Come mai la carta docente non è ancora stata erogata? Per la prima volta dalla sua istituzione, il bonus non è stato erogato pochi giorni dopo l’avvio del nuovo anno scolastico, ma è stato necessario rinviare addirittura all’anno nuovo. Da cosa dipende questo ritardo e soprattutto l’incertezza che accompagna una delle misure più apprezzate degli ultimi anni nel mondo della scuola?

Cosa impedisce il pagamento del bonus

A bloccare ancora l’erogazione del bonus, è la mancanza del conteggio finale della platea dei docenti aventi diritto. Una volta completata questa operazione, resa più complicata dall’estensione della platea dei beneficiari, arriverà l’indispensabile decreto che stabilisca criteri, modalità di assegnazione e importo annuale della carta.

Proprio in virtù dell’ampliamento della platea dei beneficiari, ma non del corrispondente aumento dei fondi, l’importo di 500 euro consueto è tutt’altro che garantito.

Il ministero aveva assicurato che “i voucher per 2025/2026 saranno disponibili a partire dal mese di gennaio 2026”. Siamo quasi a metà del mese, ma del buono ancora nessuna traccia.

Dubbi sull’importo finale

La scadenza è confermata, come assicura l’avviso ancora presente sulla home page di cartadeldocente.istruzione.it. Un avviso peraltro datato, considerato che è comparso lo scorso 18 novembre 2025, giorno precedente all’accredito del residuo 2024/25. Accredito riservato ai docenti che avessero effettuato un accesso alla piattaforma nell’anno precedente.
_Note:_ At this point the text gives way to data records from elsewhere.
Lemma keeps_final_report (processed : Z) :
  keeps_counts (print_final_report processed).
Proof.
  unfold print_final_report, since_start, print_percentile, list_index.
  keeps.
Qed.

(** [send_request] ends by returning or raising; it never exits. *)
Lemma send_request_no_exit (data : Json) (w : World) :
  no_exit (fst (send_request data w)).
Proof.
  unfold send_request. rewrite serialise_eq.
  destruct (serialise data) as [json_data|e];
    unfold bind, time_time, try_except_if, post, lift, ret, raise,
      raise_for_status;
    simpl.
  - destruct (requests_post _ _) as [r|e]; simpl.
    + destruct (truthy _); simpl; [|exact I].
      destruct (isinstance _ _); exact I.
    + destruct (isinstance _ _); exact I.
  - destruct (isinstance _ _); exact I.
Qed.

Lemma count_cons (test : Future RequestResult -> bool)
    (f : Future RequestResult) (l : list (Future RequestResult)) :
  count test (f :: l) = (if test f then 1 else 0) + count test l.
Proof.
  unfold count. rewrite filter_cons.
  destruct (decide (test f = true)) as [Ht|Hf].
  - rewrite Ht. simpl length. lia.
  - destruct (test f); [congruence|]. lia.
Qed.

Lemma collect_results_cons (future : Future RequestResult)
    (rest : list (Future RequestResult)) (report_interval : Z) (w : World) :
  collect_results (future :: rest) report_interval w =
  match collect_results [future] report_interval w with
  | (Ret _, w1) => collect_results rest report_interval w1
  | (Raise e, w1) => (Raise e, w1)
  | (SysExit c, w1) => (SysExit c, w1)
  end.
Proof.
  simpl. unfold bind.
  match goal with
  | |- context [try_except ?b ?h w] => destruct (try_except b h w) as [[[]|e|c] w1]
  end; reflexivity.
Qed.

(** What handling one future does to the counters. *)
Lemma collect_one (future : Future RequestResult) (report_interval : Z)
    (t0 : Q) (w : World) :
  no_exit future ->
  start_time w = Some t0 ->
  let w' := snd (collect_results [future] report_interval w) in
  fst (collect_results [future] report_interval w) = Ret tt /\
  request_times w' = request_times w ++ success_times [future] /\
  total_requests w' = total_requests w + (if holds_result future then 1 else 0) /\
  records_processed w' =
    records_processed w + (if holds_result future then 1 else 0) /\
  error_count w' =
    error_count w + (if holds_failure future then 1 else 0)
    + (if holds_exception future then 1 else 0)
    + (if report_interval =? 0
       then (if holds_result future then 1 else 0) else 0) /\
  start_time w' = Some t0.
Proof.
  intros Hfuture Hstart.
  destruct w as [u mw to rt ec tr st rp tk ps o]. simpl in Hstart. subst st.
  destruct future as [[t status size | t msg] | e | code]; [| | |contradiction];
    simpl collect_results;
    cbv [bind try_except future_result modify get ret raise print
         set_total_requests set_records_processed set_request_times
         set_error_count set_out url max_workers timeout request_times
         error_count total_requests start_time records_processed ticks posts
         out];
    destruct (report_interval =? 0); simpl;
    try destruct ((rp + 1) `mod` report_interval =? 0); simpl;
    repeat split; first [reflexivity | lia | by rewrite app_nil_r].
Qed.

Lemma collect_results_counts (futures : list (Future RequestResult))
    (report_interval : Z) (t0 : Q) :
  Forall no_exit futures ->
  forall w : World,
    start_time w = Some t0 ->
    let w' := snd (collect_results futures report_interval w) in
    fst (collect_results futures report_interval w) = Ret tt /\
    request_times w' = request_times w ++ success_times futures /\
    total_requests w' = total_requests w + count holds_result futures /\
    records_processed w' = records_processed w + count holds_result futures /\
    error_count w' =
      error_count w + count holds_failure futures
      + count holds_exception futures
      + (if report_interval =? 0 then count holds_result futures else 0) /\
    start_time w' = Some t0.
Proof.
  induction 1 as [|future rest Hfuture Hrest IH]; intros w Hstart.
  { simpl. unfold count. simpl. rewrite app_nil_r.
    destruct (report_interval =? 0);
      repeat split; try reflexivity; try assumption; lia. }
  rewrite !count_cons, collect_results_cons.
  pose proof (collect_one future report_interval t0 w Hfuture Hstart) as Hone.
  destruct (collect_results [future] report_interval w) as [o1 w1].
  simpl in Hone. destruct Hone as (-> & Ht & Hn & Hp & He & Hs).
  specialize (IH w1 Hs). simpl in IH.
  destruct IH as (Hret & Ht' & Hn' & Hp' & He' & Hs').
  simpl. split; [exact Hret|].
  split.
  { rewrite Ht', Ht, <- app_assoc. f_equal.
    destruct future as [[]| |]; reflexivity. }
  split; [lia|]. split; [lia|]. split; [|exact Hs'].
  rewrite He', He. destruct (report_interval =? 0); lia.
Qed.

Lemma futures_partition (futures : list (Future RequestResult)) :
  Forall no_exit futures ->
  count holds_result futures =
    Z.of_nat (length (success_times futures)) + count holds_failure futures /\
  count holds_result futures + count holds_exception futures =
    Z.of_nat (length futures).
Proof.
  induction 1 as [|future rest Hfuture Hrest [IH1 IH2]].
  { unfold count. simpl. lia. }
  rewrite !count_cons.
  destruct future as [[]| |]; [| | |contradiction]; simpl; simpl in *; lia.
Qed.

(** The reading loop leaves the counters alone and returns one future per
    well-formed line, none of which holds an exit. *)
Lemma read_lines_futures (lines : list string) :
  only_decode_errors lines ->
  forall (line_num : Z) (futures : list (Future RequestResult)) (w : World),
    Forall no_exit futures ->
    exists futures',
      fst (read_lines lines line_num futures w) = Ret futures' /\
      Forall no_exit futures' /\
      length futures' =
        (length futures + length (well_formed_records lines))%nat /\
      same_counts w (snd (read_lines lines line_num futures w)).
Proof.
  induction lines as [|line rest IH]; intros Hdec line_num futures w Hfut.
  { simpl. exists futures. repeat split; try done; simpl; lia. }
  specialize (IH (only_decode_errors_tail _ _ Hdec)).
  assert (forall e, line_kind line = Malformed e ->
                    isinstance e JSONDecodeError = true) as Hline.
  { intros e. apply Hdec. apply list_elem_of_here. }
  rewrite well_formed_records_cons, read_lines_cons.
  unfold line_kind in Hline |- *.
  destruct (strip line) as [|c stripped] eqn:Hstrip.
  - change (negb (truthy EmptyString)) with true. cbv iota. by apply IH.
  - change (negb (truthy (String c stripped))) with false. cbv iota.
    destruct (loads (String c stripped)) as [record|e] eqn:Hloads;
      cbv [bind try_except_if lift ret raise submit print modify].
    + pose proof (keeps_send_request record w) as Hkeep.
      pose proof (send_request_no_exit record w) as Hexit.
      destruct (send_request record w) as [r w1]. simpl in Hkeep, Hexit.
      destruct (IH (line_num + 1) (futures ++ [r]) w1) as
        (futures' & Hret & Hall & Hlen & Hsame).
      { apply Forall_app. split; [exact Hfut | by constructor]. }
      exists futures'. split; [exact Hret|]. split; [exact Hall|]. split.
      * rewrite Hlen, length_app. simpl. lia.
      * eapply same_counts_trans; eassumption.
    + rewrite (Hline e eq_refl).
      destruct (IH (line_num + 1) futures (set_out
                  (out w ++ [Text (invalid_json_message line_num e)]) w))
        as (futures' & Hret & Hall & Hlen & Hsame); [exact Hfut|].
      exists futures'. split; [exact Hret|]. split; [exact Hall|].
      split; [exact Hlen|].
      eapply same_counts_trans; [|exact Hsame]. by repeat split.
Qed.

Lemma keeps_submit {A} (task : M World A) :
  keeps_counts task -> keeps_counts (submit task).
Proof.
  intros Hkeep w. unfold submit. specialize (Hkeep w).
  by destruct (task w).
Qed.

(** The reading loop leaves the counters alone, however it ends. *)
Lemma keeps_read_lines (lines : list string) :
  forall (line_num : Z) (futures : list (Future RequestResult)),
    keeps_counts (read_lines lines line_num futures).
Proof.
  induction lines as [|line rest IH]; intros line_num futures;
    [apply keeps_ret|].
  rewrite read_lines_cons.
  destruct (negb (truthy (strip line))); [apply IH|].
  apply keeps_bind; [|intros ?; apply IH].
  apply keeps_try_except_if.
  - apply keeps_bind; [apply keeps_lift | intros record].
    apply keeps_bind; [|intros ?; apply keeps_ret].
    apply keeps_submit, keeps_send_request.
  - intros e. apply keeps_bind; [apply keeps_print | intros ?; apply keeps_ret].
Qed.

Lemma keeps_report_failure (file_path : string) (e : PyExc) :
  keeps_counts (report_failure file_path e).
Proof. unfold report_failure. keeps. Qed.

Lemma keeps_finish (completed : bool) :
  keeps_counts (if completed then
                  bind get (fun w' =>
                    bind (print_final_report (records_processed w'))
                      (fun _ => ret true))
                else ret false).
Proof.
  destruct completed; [|apply keeps_ret].
  apply keeps_bind; [apply keeps_get | intros w'].
  apply keeps_bind; [apply keeps_final_report | intros ?; apply keeps_ret].
Qed.

(** The state in which the [try] of [process_file] starts. *)
Lemma prelude_counts (report_interval : Z) (w : World) :
  let w0 := snd (bind (print_configuration report_interval)
                   (fun _ => start_clock) w) in
  request_times w0 = request_times w /\
  error_count w0 = error_count w /\
  total_requests w0 = total_requests w /\
  start_time w0 = Some (clock (ticks w)) /\
  records_processed w0 = 0 /\
  max_workers w0 = max_workers w.
Proof. destruct w. by repeat split. Qed.

(** The run of [process_file] on a file that opens, split at the end of
    the reading loop. *)
Lemma process_file_counts (file_path : string) (report_interval : Z)
    (w : World) (lines : list string) :
  open_file file_path = Ok lines ->
  read_error file_path = None ->
  0 < max_workers w ->
  only_decode_errors lines ->
  exists futures : list (Future RequestResult),
    Forall no_exit futures /\
    length futures = length (well_formed_records lines) /\
    let w' := snd (process_file file_path report_interval w) in
    request_times w' = request_times w ++ success_times futures /\
    total_requests w' = total_requests w + count holds_result futures /\
    records_processed w' = count holds_result futures /\
    error_count w' =
      error_count w + count holds_failure futures
      + count holds_exception futures
      + (if report_interval =? 0 then count holds_result futures else 0).
Proof.
  intros Hopen Hread Hworkers Hdec.
  rewrite process_file_from_start.
  pose proof (prelude_counts report_interval w) as Hpre.
  cbv zeta in Hpre.
  set (w0 := snd (bind (print_configuration report_interval)
                    (fun _ => start_clock) w)) in *.
  destruct Hpre as (Ht0 & He0 & Hn0 & Hs0 & Hp0 & Hm0).
  destruct (read_lines_futures lines Hdec 1 [] w0 ltac:(constructor))
    as (futures & Hret & Hall & Hlen & Hsame).
  exists futures. split; [exact Hall|]. split; [exact Hlen|].
  assert (start_time (snd (read_lines lines 1 [] w0)) = Some (clock (ticks w)))
    as Hstart.
  { destruct Hsame as (_ & _ & _ & Hs & _). by rewrite Hs. }
  pose proof (collect_results_counts futures report_interval _ Hall
                (snd (read_lines lines 1 [] w0)) Hstart) as Hcollect.
  assert (try_except (submit_and_collect file_path report_interval)
            (report_failure file_path) w0 =
          (Ret true,
           snd (collect_results futures report_interval
                  (snd (read_lines lines 1 [] w0))))) as Hrun.
  { unfold try_except, submit_and_collect. rewrite Hopen.
    unfold bind at 1. simpl lift. unfold ret at 1. unfold bind at 1.
    rewrite new_pool_created by (rewrite Hm0; exact Hworkers).
    unfold bind at 1.
    destruct (read_lines lines 1 [] w0) as [o1 w1]. simpl in Hret. subst o1.
    unfold bind at 1, end_of_file. rewrite Hread. unfold ret at 1.
    unfold bind at 1. simpl in Hcollect |- *.
    destruct (collect_results futures report_interval w1) as [o2 w2].
    simpl in Hcollect. destruct Hcollect as (-> & _). reflexivity. }
  unfold bind at 1. rewrite Hrun.
  set (w2 := snd (collect_results futures report_interval
                    (snd (read_lines lines 1 [] w0)))) in *.
  pose proof (keeps_finish true w2) as Hfinal.
  simpl in Hcollect.
  destruct Hcollect as (_ & Ht & Hn & Hp & He & _).
  destruct Hsame as (Ht1 & He1 & Hn1 & _ & Hp1).
  destruct Hfinal as (Ht3 & He3 & Hn3 & _ & Hp3).
  simpl. rewrite Ht3, He3, Hn3, Hp3, Ht, Hn, Hp, He.
  rewrite Ht1, He1, Hn1, Hp1, Ht0, He0, Hn0, Hp0.
  repeat split; lia.
Qed.

(** X13. Collecting the results counts every future exactly once: a
    successful result adds its latency to [request_times], a failed result
    or an exception adds one to [error_count], and every result (not every
    exception) adds one to [total_requests] and to the processed count.
    With a report interval of 0 the modulo raises for every result, so each
    result is counted as an error as well. *)
Theorem collect_results_accounts (futures : list (Future RequestResult))
    (report_interval : Z) (t0 : Q) (w : World) :
  Forall no_exit futures ->
  start_time w = Some t0 ->
  let w' := snd (collect_results futures report_interval w) in
  fst (collect_results futures report_interval w) = Ret tt /\
  request_times w' = request_times w ++ success_times futures /\
  total_requests w' = total_requests w + count holds_result futures /\
  records_processed w' = records_processed w + count holds_result futures /\
  error_count w' =
    error_count w + count holds_failure futures
    + count holds_exception futures
    + (if report_interval =? 0 then count holds_result futures else 0).
Proof.
  intros Hall Hstart.
  pose proof (collect_results_counts futures report_interval t0 Hall w Hstart)
    as Hcounts.
  simpl in Hcounts |- *.
  destruct Hcounts as (Hret & Ht & Hn & Hp & He & _). by repeat split.
Qed.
Il residuo dell’anno scolastico 2024/25 è infatti stato riaccreditato il 19 novembre, ma non per tutti. In molti hanno segnalato di non aver recuperato l’importo spettante. Il motivo è il non aver effettuato nessun accesso alla piattaforma entro il 31 agosto 2025.

Ora si aspetta una comunicazione ufficiale sulla data di accredito o l’accredito diretto, che dovrebbe arrivare entro fine mese. Ma ci sono ancora alcuni dettagli da chiarire, come la possibile estensione della platea dei beneficiari anche ai supplenti con contratto al 30 giugno e la definizione del bonus pro capite, che come detto potrebbe variare rispetto ai soliti 500 euro accreditati sulla base della legge 105/2015.